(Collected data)
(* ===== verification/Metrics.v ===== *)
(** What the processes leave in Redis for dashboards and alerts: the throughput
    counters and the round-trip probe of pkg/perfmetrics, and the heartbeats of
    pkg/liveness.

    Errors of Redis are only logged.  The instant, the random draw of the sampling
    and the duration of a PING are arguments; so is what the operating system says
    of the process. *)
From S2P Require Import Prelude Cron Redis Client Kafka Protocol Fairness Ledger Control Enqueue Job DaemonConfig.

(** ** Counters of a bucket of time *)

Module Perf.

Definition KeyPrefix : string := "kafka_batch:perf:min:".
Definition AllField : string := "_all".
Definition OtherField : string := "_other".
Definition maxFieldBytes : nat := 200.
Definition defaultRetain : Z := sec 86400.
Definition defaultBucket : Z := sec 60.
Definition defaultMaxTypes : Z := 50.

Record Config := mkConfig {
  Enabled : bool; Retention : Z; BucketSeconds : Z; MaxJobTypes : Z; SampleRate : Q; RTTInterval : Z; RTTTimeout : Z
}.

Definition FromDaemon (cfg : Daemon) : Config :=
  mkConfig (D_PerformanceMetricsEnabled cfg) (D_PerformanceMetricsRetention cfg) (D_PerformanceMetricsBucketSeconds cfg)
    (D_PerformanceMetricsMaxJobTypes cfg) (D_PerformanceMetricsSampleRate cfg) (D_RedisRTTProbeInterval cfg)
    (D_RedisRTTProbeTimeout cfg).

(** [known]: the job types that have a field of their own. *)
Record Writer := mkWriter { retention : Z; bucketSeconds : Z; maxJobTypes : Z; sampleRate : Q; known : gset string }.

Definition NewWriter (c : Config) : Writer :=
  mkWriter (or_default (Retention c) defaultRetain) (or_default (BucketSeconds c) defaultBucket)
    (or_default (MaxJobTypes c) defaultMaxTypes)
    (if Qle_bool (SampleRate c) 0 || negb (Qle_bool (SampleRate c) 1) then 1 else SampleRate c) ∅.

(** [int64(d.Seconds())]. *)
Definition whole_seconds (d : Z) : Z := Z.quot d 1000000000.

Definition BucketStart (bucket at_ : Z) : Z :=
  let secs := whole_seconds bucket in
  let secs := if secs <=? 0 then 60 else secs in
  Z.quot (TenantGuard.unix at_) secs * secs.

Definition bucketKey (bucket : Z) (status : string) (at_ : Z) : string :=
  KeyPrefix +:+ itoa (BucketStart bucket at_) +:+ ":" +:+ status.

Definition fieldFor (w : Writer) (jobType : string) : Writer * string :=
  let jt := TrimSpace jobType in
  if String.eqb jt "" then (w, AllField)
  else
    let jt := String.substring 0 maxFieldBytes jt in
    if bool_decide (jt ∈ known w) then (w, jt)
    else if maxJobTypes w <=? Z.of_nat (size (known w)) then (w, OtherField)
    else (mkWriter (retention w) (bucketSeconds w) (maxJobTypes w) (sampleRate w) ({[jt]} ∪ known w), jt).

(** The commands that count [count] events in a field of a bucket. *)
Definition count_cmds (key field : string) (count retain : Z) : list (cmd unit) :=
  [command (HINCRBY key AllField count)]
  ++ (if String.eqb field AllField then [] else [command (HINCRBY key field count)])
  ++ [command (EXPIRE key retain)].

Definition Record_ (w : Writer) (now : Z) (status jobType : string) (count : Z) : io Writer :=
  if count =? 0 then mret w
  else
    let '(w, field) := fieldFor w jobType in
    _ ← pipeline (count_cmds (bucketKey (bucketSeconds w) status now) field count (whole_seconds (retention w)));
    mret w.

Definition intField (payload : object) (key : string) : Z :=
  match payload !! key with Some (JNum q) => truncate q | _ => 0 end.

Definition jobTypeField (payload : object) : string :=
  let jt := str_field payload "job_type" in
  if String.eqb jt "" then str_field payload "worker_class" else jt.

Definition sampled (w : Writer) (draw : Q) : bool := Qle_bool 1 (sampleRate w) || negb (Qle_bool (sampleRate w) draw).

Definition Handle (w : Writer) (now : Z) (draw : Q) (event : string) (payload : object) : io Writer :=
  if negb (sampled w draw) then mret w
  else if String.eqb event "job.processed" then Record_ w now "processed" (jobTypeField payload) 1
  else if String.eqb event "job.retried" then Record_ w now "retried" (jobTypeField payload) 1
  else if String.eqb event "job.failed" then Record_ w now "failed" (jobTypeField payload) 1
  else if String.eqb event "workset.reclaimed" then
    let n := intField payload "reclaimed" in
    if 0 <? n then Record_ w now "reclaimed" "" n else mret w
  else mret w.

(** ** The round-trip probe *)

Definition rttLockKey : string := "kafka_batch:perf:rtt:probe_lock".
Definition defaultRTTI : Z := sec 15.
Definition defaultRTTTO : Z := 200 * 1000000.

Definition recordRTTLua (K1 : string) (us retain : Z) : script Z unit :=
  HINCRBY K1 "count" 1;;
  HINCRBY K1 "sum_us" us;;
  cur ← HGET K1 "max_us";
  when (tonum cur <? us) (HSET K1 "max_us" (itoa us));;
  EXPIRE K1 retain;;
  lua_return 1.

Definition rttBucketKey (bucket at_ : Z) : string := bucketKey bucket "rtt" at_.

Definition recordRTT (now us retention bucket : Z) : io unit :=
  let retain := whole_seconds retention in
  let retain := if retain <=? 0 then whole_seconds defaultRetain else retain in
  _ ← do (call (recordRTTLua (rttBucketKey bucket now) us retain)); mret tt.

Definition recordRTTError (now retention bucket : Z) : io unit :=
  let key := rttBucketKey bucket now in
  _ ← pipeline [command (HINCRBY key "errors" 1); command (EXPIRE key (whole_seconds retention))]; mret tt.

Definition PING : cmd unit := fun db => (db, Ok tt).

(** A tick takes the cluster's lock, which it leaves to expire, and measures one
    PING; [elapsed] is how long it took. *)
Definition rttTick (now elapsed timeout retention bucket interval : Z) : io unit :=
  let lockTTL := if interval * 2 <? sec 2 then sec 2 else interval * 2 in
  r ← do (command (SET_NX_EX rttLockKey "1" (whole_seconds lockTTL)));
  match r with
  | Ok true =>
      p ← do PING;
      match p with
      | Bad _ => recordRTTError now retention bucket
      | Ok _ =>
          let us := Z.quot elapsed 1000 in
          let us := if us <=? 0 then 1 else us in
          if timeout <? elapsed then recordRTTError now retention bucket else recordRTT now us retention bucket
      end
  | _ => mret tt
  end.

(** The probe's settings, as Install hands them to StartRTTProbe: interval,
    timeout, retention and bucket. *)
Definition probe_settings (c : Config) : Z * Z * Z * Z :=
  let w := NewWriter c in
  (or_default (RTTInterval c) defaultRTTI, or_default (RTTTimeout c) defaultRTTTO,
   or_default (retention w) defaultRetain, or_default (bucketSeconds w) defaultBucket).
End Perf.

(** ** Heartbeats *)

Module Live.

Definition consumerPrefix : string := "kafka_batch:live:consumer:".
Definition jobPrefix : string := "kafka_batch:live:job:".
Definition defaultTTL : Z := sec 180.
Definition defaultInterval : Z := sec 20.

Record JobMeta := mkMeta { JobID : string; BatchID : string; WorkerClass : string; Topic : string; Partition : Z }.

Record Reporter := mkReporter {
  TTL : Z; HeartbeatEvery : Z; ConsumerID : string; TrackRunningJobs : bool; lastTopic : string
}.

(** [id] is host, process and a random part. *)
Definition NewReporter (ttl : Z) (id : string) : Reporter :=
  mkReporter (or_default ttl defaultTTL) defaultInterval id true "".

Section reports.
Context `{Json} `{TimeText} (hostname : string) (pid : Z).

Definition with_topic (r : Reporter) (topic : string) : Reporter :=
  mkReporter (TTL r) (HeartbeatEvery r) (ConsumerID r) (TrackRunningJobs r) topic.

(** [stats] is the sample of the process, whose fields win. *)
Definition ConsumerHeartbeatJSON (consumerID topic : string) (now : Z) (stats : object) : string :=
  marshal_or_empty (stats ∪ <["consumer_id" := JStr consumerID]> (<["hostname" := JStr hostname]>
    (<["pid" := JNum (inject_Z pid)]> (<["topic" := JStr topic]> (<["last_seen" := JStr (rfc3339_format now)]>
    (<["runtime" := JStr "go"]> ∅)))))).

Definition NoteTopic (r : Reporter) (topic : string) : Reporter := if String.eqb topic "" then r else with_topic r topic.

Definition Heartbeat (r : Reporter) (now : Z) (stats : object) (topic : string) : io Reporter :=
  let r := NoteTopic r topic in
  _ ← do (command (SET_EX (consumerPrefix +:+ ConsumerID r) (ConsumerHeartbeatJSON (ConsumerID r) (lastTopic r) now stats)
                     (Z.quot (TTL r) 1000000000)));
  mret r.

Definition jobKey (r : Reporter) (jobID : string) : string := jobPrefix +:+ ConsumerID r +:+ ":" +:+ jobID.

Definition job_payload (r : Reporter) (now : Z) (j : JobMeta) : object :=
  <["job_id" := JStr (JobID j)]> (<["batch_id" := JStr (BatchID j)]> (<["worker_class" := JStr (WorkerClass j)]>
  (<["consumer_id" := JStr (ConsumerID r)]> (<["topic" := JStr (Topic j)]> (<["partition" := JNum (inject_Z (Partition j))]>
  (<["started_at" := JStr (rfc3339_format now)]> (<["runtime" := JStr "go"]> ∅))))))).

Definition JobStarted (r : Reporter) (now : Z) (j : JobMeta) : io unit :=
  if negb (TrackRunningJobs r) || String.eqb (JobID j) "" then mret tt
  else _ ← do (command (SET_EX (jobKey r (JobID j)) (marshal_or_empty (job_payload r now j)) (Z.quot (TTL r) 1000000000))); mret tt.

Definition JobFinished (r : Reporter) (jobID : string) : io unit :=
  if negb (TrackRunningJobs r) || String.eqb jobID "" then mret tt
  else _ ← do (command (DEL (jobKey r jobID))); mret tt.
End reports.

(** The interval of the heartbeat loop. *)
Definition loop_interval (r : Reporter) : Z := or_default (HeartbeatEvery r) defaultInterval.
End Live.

**Directions**: Between the first line of the entries above and the line with "Definition FromDaemon (cfg", both included, copy every line exactly and nothing outside that range.

**Reply to the exercise**:
(* ===== verification/Metrics.v ===== *)
(** What the processes leave in Redis for dashboards and alerts: the throughput
    counters and the round-trip probe of pkg/perfmetrics, and the heartbeats of
    pkg/liveness.

    Errors of Redis are only logged.  The instant, the random draw of the sampling
    and the duration of a PING are arguments; so is what the operating system says
    of the process. *)
From S2P Require Import Prelude Cron Redis Client Kafka Protocol Fairness Ledger Control Enqueue Job DaemonConfig.

(** ** Counters of a bucket of time *)

Module Perf.

Definition KeyPrefix : string := "kafka_batch:perf:min:".
Definition AllField : string := "_all".
Definition OtherField : string := "_other".
Definition maxFieldBytes : nat := 200.
Definition defaultRetain : Z := sec 86400.
Definition defaultBucket : Z := sec 60.
Definition defaultMaxTypes : Z := 50.

Record Config := mkConfig {
  Enabled : bool; Retention : Z; BucketSeconds : Z; MaxJobTypes : Z; SampleRate : Q; RTTInterval : Z; RTTTimeout : Z
}.

Definition FromDaemon (cfg : Daemon) : Config :=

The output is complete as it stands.